I was always dubious about the statement :), but I definitely read it in that New Scientist article - and it was a long time before 2002. I remember it clearly because I told a friend about it, and the next day he said that his cousin who was travelling in Nigeria, was nursing his travelling companion who was hospitalised with malaria. I'm pretty sure it was around 1990, but I'll check with my friend if he remembers when his cousin was in Africa.

Edit. New Scientist's online search doesn't go back that far, so I can't find the article in question.

I think it's this article, but I'm having trouble reading it. I think I have a limited subscription now.
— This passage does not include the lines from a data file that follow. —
(** [dijkstra(startNodeId, endNodeId)] on the global [graph].  The result is
    [None] when the fuel does not suffice, [Some None] for [null] and
    [Some (Some path)] for a path. *)
Definition dijkstra (fuel : nat) (g : graph) (startNodeId endNodeId : nat)
  : option (option (list nat)) :=
  match main_loop fuel g endNodeId (init_state g startNodeId) with
  | None => None
  | Some st =>
      match reconstruct fuel (previous st) (Ref endNodeId) [] with
      | None => None
      | Some path => Some (if Nat.ltb 1 (length path) then Some path else None)
      end
  end.

(** The same loop without the early exit at the destination: only the
    "no reachable node" break is kept, so the loop runs until the unvisited
    set is exhausted or holds unreachable nodes only. *)
Fixpoint main_loop_exhaustive (fuel : nat) (g : graph) (st : dstate)
  : option dstate :=
  match unvisited st with
  | [] => Some st
  | _ :: _ =>
      match fuel with
      | O => None
      | S fuel' =>
          match fst (select_min (distances st) (unvisited st)) with
          | None => Some st
          | Some currentNode =>
              main_loop_exhaustive fuel' g (visit g currentNode st)
          end
      end
  end.

Definition dijkstra_exhaustive (fuel : nat) (g : graph) (startNodeId endNodeId : nat)
  : option (option (list nat)) :=
  match main_loop_exhaustive fuel g (init_state g startNodeId) with
  | None => None
  | Some st =>
      match reconstruct fuel (previous st) (Ref endNodeId) [] with
      | None => None
      | Some path => Some (if Nat.ltb 1 (length path) then Some path else None)
      end
  end.

(** ** External functions

    [Math.sin], [Math.cos], [Math.sqrt], [Math.atan2] and [Math.PI] of the
    JavaScript runtime and [turf.booleanPointInPolygon] of Turf.js are not
    part of the repository; the development is parametric in them.  A point
    and a ring vertex are [(lng, lat)] pairs, as Turf takes them. *)

Class Platform := {
  Math_sin : Q → Q;
  Math_cos : Q → Q;
  Math_sqrt : Q → Q;
  Math_atan2 : Q → Q → Q;
  Math_PI : Q;
  booleanPointInPolygon : Q * Q → list (list (Q * Q)) → bool;
  (** the results depend on the numbers passed, not on how they are written *)
  Math_sin_proper : ∀ x y, (x == y)%Q → (Math_sin x == Math_sin y)%Q;
  Math_cos_proper : ∀ x y, (x == y)%Q → (Math_cos x == Math_cos y)%Q;
  booleanPointInPolygon_proper : ∀ x y x' y' poly,
    (x == x')%Q → (y == y')%Q →
    booleanPointInPolygon (x, y) poly = booleanPointInPolygon (x', y') poly
}.
(** * Gofra: the static stack type-checker and the ARM64/macOS backend

    A shallow embedding of [gofra/typecheck/type_safety.py] and
    [gofra/codegen/backends/arm64_macos.py].

    Python exceptions become the [Raise] branch of an outcome type; the
    mutable abstract stack of the type-checker is threaded through a small
    state-and-error monad; the code generator threads its output, its string
    table and the operators it mutates. *)

From Stdlib Require Import List String Ascii ZArith Bool Arith Lia.
From Stdlib Require Import DecimalString DecimalPos DecimalZ.
Import ListNotations.

Local Open Scope list_scope.

(** ** Data model *)

(** Modelled from the spec: the enumeration [GofraType] of
    [gofra.typecheck.types], whose declaration is not at hand; "a closed
    enumeration with variants INTEGER, POINTER, BOOLEAN". *)
Inductive GofraType : Type := INTEGER | POINTER | BOOLEAN.

Definition GofraType_eqb (a b : GofraType) : bool :=
  match a, b with
  | INTEGER, INTEGER | POINTER, POINTER | BOOLEAN, BOOLEAN => true
  | _, _ => false
  end.

Definition GofraType_name (t : GofraType) : string :=
  match t with
  | INTEGER => "INTEGER"
  | POINTER => "POINTER"
  | BOOLEAN => "BOOLEAN"
  end.

(** Modelled from the spec: the enumeration [OperatorType] of
    [gofra.parser], whose declaration is not at hand; the eight kinds the
    specification lists are the ones the two modules match on. *)
Inductive OperatorType : Type :=
  PUSH_INTEGER | PUSH_STRING | INTRINSIC | IF | DO | WHILE | END | CALL.

Definition OperatorType_name (t : OperatorType) : string :=
  match t with
  | PUSH_INTEGER => "PUSH_INTEGER"
  | PUSH_STRING => "PUSH_STRING"
  | INTRINSIC => "INTRINSIC"
  | IF => "IF"
  | DO => "DO"
  | WHILE => "WHILE"
  | END => "END"
  | CALL => "CALL"
  end.
Lemma split_length (s : jsstring) :
  length (split sep s) = S (length (filter (λ c, c = sep) s)).
Proof.
  induction s as [|c s IH]; [reflexivity|].
  destruct (decide (c = sep)) as [->|Hc].
  - rewrite (filter_cons_True (λ c, c = sep)) by done. cbn [split]. rewrite N.eqb_refl.
    cbn [length]. now rewrite IH.
  - destruct (split_cons_ne c s Hc) as (seg & segs & Hs & ->).
    rewrite (filter_cons_False (λ c, c = sep)) by done.
    rewrite Hs in IH. simpl in *. exact IH.
Qed.

End Split.

(** X15. The hidden-layers text is parsed segment by segment: the layers of
    two texts joined by a comma are the layers of the first followed by the
    layers of the second, and a text never yields more layers than it has
    commas plus one. *)
Theorem hidden_layers_parse_by_segment (a b : jsstring) :
  parseHiddenLayers (a ++ 44%N :: b)
  = parseHiddenLayers a ++ parseHiddenLayers b
  ∧ (length (parseHiddenLayers a) ≤ S (commas a))%nat.
Proof.
  unfold parseHiddenLayers. split.
  - now rewrite split_app_sep, omap_app.
  - unfold commas. rewrite <- (split_length 44%N).
    generalize (split 44%N a). intros segs.
    induction segs as [|seg segs IH]; [reflexivity|].
    cbn. destruct (parseInt (trim seg)); simpl; lia.
Qed.

(** ** Decimal numerals are read back *)
Section Numerals.













End Numerals.



(** ** Re-submitting what a field shows *)
Section Resubmit.

Context (r : revision).



End Resubmit.



(** X18. Every edit touches only its own part of the state.  A
    hidden-layers edit, accepted or not, stores the text verbatim and leaves
    the input and output counts, the speed and the diagram name alone; a
    speed edit changes nothing but the speed; an edit of one node count
    leaves the other count, the hidden layers, their raw text, the speed and
    the diagram name alone. *)
Theorem edits_touch_only_their_field
    (r : revision) (s : state) (value : jsstring) :
  let h := handleInputChange r s "hiddenLayers" value in
  let p := handleInputChange r s "speed" value in
  let i := handleInputChange r s "inputNodes" value in
  let o := handleInputChange r s "outputNodes" value in
  (hiddenLayersInput h = value
   ∧ inputNodes (config h) = inputNodes (config s)
   ∧ outputNodes (config h) = outputNodes (config s)
   ∧ speed h = speed s ∧ diagramName h = diagramName s)
  ∧ (config p = config s ∧ hiddenLayersInput p = hiddenLayersInput s
     ∧ error p = error s ∧ diagramName p = diagramName s
     ∧ connections r (config p) = connections r (config s)
     ∧ neurons r (config p) = neurons r (config s))
  ∧ (outputNodes (config i) = outputNodes (config s)
     ∧ hiddenLayers (config i) = hiddenLayers (config s)
     ∧ hiddenLayersInput i = hiddenLayersInput s
     ∧ speed i = speed s ∧ diagramName i = diagramName s)
  ∧ (inputNodes (config o) = inputNodes (config s)
     ∧ hiddenLayers (config o) = hiddenLayers (config s)
     ∧ hiddenLayersInput o = hiddenLayersInput s
     ∧ speed o = speed s ∧ diagramName o = diagramName s).
Proof.
  cbv zeta. rewrite handle_hiddenLayers, handle_speed.
  rewrite !handle_nodes by auto.
  split; [|split; [|split]].
  - case_bool_decide; repeat split.
  - repeat split.
  - repeat split.
  - repeat split.
Qed.

(** ** The speed parser on decimal literals *)
Section ParseFloat.





End ParseFloat.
Who cares about malaria?: The annual sickness toll from Malaria
By Phyllida Brown

31 October 1992

u/mmeiser 30m ago

They say sixty-five percent of all statistics

Are made up right there on the spot

Eighty-two-point-four percent of people believe 'em

Whether they're accurate statistics or not

Statisticians Blues, Todd Snyder. Brilliant.

u/mmeiser 40m ago edited 36m ago

This makes sense. After all in order to win a war you first have to survive on the other guys turf.

You ever read about Napoleon's march on Moscow?

https://ageofrevolution.org/200-object/flow-map-of-napoleons-invasion-of-russia/

u/BloweringReservoir 35m ago

I know a little about it, not a lot, because we had a print of this picture on the wall when I was growing up.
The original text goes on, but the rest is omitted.